Waiting for pecan shuck-split

     One of the cultivar traits important to northern pecan growers is ripening date. I judge pecan ripening date by recording when at least 50% of the nuts on a tree have split shucks. 

    I always start scouting my orchard starting in mid-September and pay particular attention to the trees in my pecan breeding plot. One tree, a cross of Pawnee and Greenriver, is always the first to shuck split. Over the previous 4 years, the tree I've labeled 'KT337' has ripened on 19 Sept 2016, 20 Sept 2017, 17 Sept 2018, and 13 Sept 2019.  This year, I first checked this tree yesterday (14 Sept 2020) and found some nuts shuck-split (photo above) but the tree had not yet achieved the 50% shuck-split level.

    I pulled several nuts off the KT337 tree to show you the variation in ripening you can find on a single tree (photo above).  The nut on the far right was pulled from fully split shucks, while the nut next in line was loose in the shuck but I had to forcibly peel back the shucks.
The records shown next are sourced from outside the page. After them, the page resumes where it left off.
(** C9: over a non-empty loader whose steps all complete, with a generator
    that registers its KL term, the epoch returns the record in which every
    scalar is the sum of that component over the steps divided by the number
    of batches; this holds for the training and for the validation epoch. *)
Theorem epoch_reports_batch_means
  (self : Stage2Trainer) (loader : list Batch) (s s' : Store)
  (ls : list StepLosses) :
  registers_a_loss ->
  loader <> [] ->
  (run_steps (train_step self) loader s = (Py.Ok ls, s') ->
   train_epoch self loader s = (Py.Ok (mean_report ls), s')
   /\ length ls = length loader)
  /\ (run_steps (val_step self) loader s = (Py.Ok ls, s') ->
      val_epoch self loader s = (Py.Ok (mean_report ls), s')
      /\ length ls = length loader).
Proof.
  intros Hreg Hne. split; intros Hrun.
  - split; [| eapply run_steps_length, Hrun].
    apply run_epoch_report; [| exact Hne | exact Hrun].
    intros sample s0 l s0'. apply train_step_kl_is_tensor, Hreg.
  - split; [| eapply run_steps_length, Hrun].
    apply run_epoch_report; [| exact Hne | exact Hrun].
    intros sample s0 l s0'. apply val_step_kl_is_tensor, Hreg.
Qed.

(** With an empty loader both epochs raise instead of returning a
    record, the accumulators still being the int 0 and, whatever the
    accumulators, the loop variable being unbound; when the loop over a
    non-empty loader completes, the loop variable plus one, which is the
    divisor, is the number of batches. *)
Theorem epoch_needs_a_batch :
  (forall (self : Stage2Trainer) (s : Store),
      train_epoch self [] s
      = (Py.Raise (Py.AttributeError "'int' object has no attribute 'numpy'"), s)
      /\ val_epoch self [] s
         = (Py.Raise (Py.AttributeError "'int' object has no attribute 'numpy'"), s))
  /\ (forall acc : Accumulators, Py.succeeded (epoch_report acc None) = false)
  /\ (forall (step : Batch -> M StepLosses) (samples : list Batch)
             (s s' : Store) (acc : Accumulators) (batch_idx : option nat),
         samples <> [] ->
         epoch_loop step samples 0 initial_accumulators None s
         = (Py.Ok (acc, batch_idx), s') ->
         exists i, batch_idx = Some i /\ (i + 1 = length samples)%nat).
Proof.
  split; [| split].
  - intros self s. split; reflexivity.
  - intros acc. unfold epoch_report, epoch_mean.
    destruct (acc_generator_loss acc); reflexivity.
  - intros step samples s s' acc batch_idx Hne H.
    rewrite epoch_loop_run_steps in H.
    destruct (run_steps step samples s) as [[ls | e] s1]; [| discriminate].
    injection H as _ <- _.
    destruct samples as [| sample rest]; [congruence |].
    simpl. exists (length rest). split; [reflexivity | lia].
Qed.
(** X7: [login] answered with an OK reply that carries no usable
    [access_token] (not JSON, or a falsy value) returns the reply and
    leaves the page as it was. *)
Theorem login_without_token_keeps_store (credentials body : jsval) (w : world)
    (r : response) (net : list (outcome response)) :
  JSON_stringify credentials = Fulfilled body →
  ok r = true →
  let res := run (login credentials) w (Fulfilled r :: net) in
  (declares_json r = false →
     res = RunResult w (Some (Fulfilled (Raw r)))
                     [first_call "/api/auth/login" (post_options body) w] net) ∧
  (∀ data access_token,
     declares_json r = true → body_json r = Fulfilled data →
     get_prop data "access_token" = Fulfilled access_token →
     truthy access_token = false →
     res = RunResult w (Some (Fulfilled (Parsed data)))
                     [first_call "/api/auth/login" (post_options body) w] net).
Proof.
  intros Hb Hok res. subst res.
  destruct (run_login credentials body w (Fulfilled r :: net) Hb) as (f & -> & Hf).
  rewrite run_makeRequest_ok by done. split.
  - intros ->. unfold then_run. cbn. by rewrite Hf.
  - intros data a -> -> Ha Ht. unfold then_run. cbn. rewrite Hf. cbn.
    by rewrite Ha, Ht.
Qed.

Lemma run_login_rejected (credentials body : jsval) (w : world)
    (net : list (outcome response)) (err : js_error) :
  JSON_stringify credentials = Fulfilled body →
  completion (run (makeRequest "/api/auth/login" (post_options body)) w net)
    = Some (Rejected err) →
  run (login credentials) w net
    = run (makeRequest "/api/auth/login" (post_options body)) w net.
Proof.
  intros Hb Hc.
  destruct (run_login credentials body w net Hb) as (f & -> & _).
  unfold then_run. rewrite Hc.
  destruct (run (makeRequest "/api/auth/login" (post_options body)) w net).
  cbn in Hc |- *. by rewrite Hc.
Qed.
You will note that the shell of nut #2 is still partially white, indicating that the nut was not yet fully mature. Nuts #3 and #4 illustrate how the shuck splitting process proceeds. The first sign that pecan ripening has begun is when the shuck starts to pull away from the shell near the tip of the nut. In time, shuck separation moves downwards towards the base of the nut. As the shuck separates, the shell starts to develop cinnamon-colored markings on its white shell surface. These markings will turn jet black and the shell a rich brown when the nut is fully mature.   

Update: 18 Sept 2020


     By Friday, September 18th, KT337 had reached over 50% shuck-split (photo above). This selection remains the earliest ripening pecan in my pecan breeding block.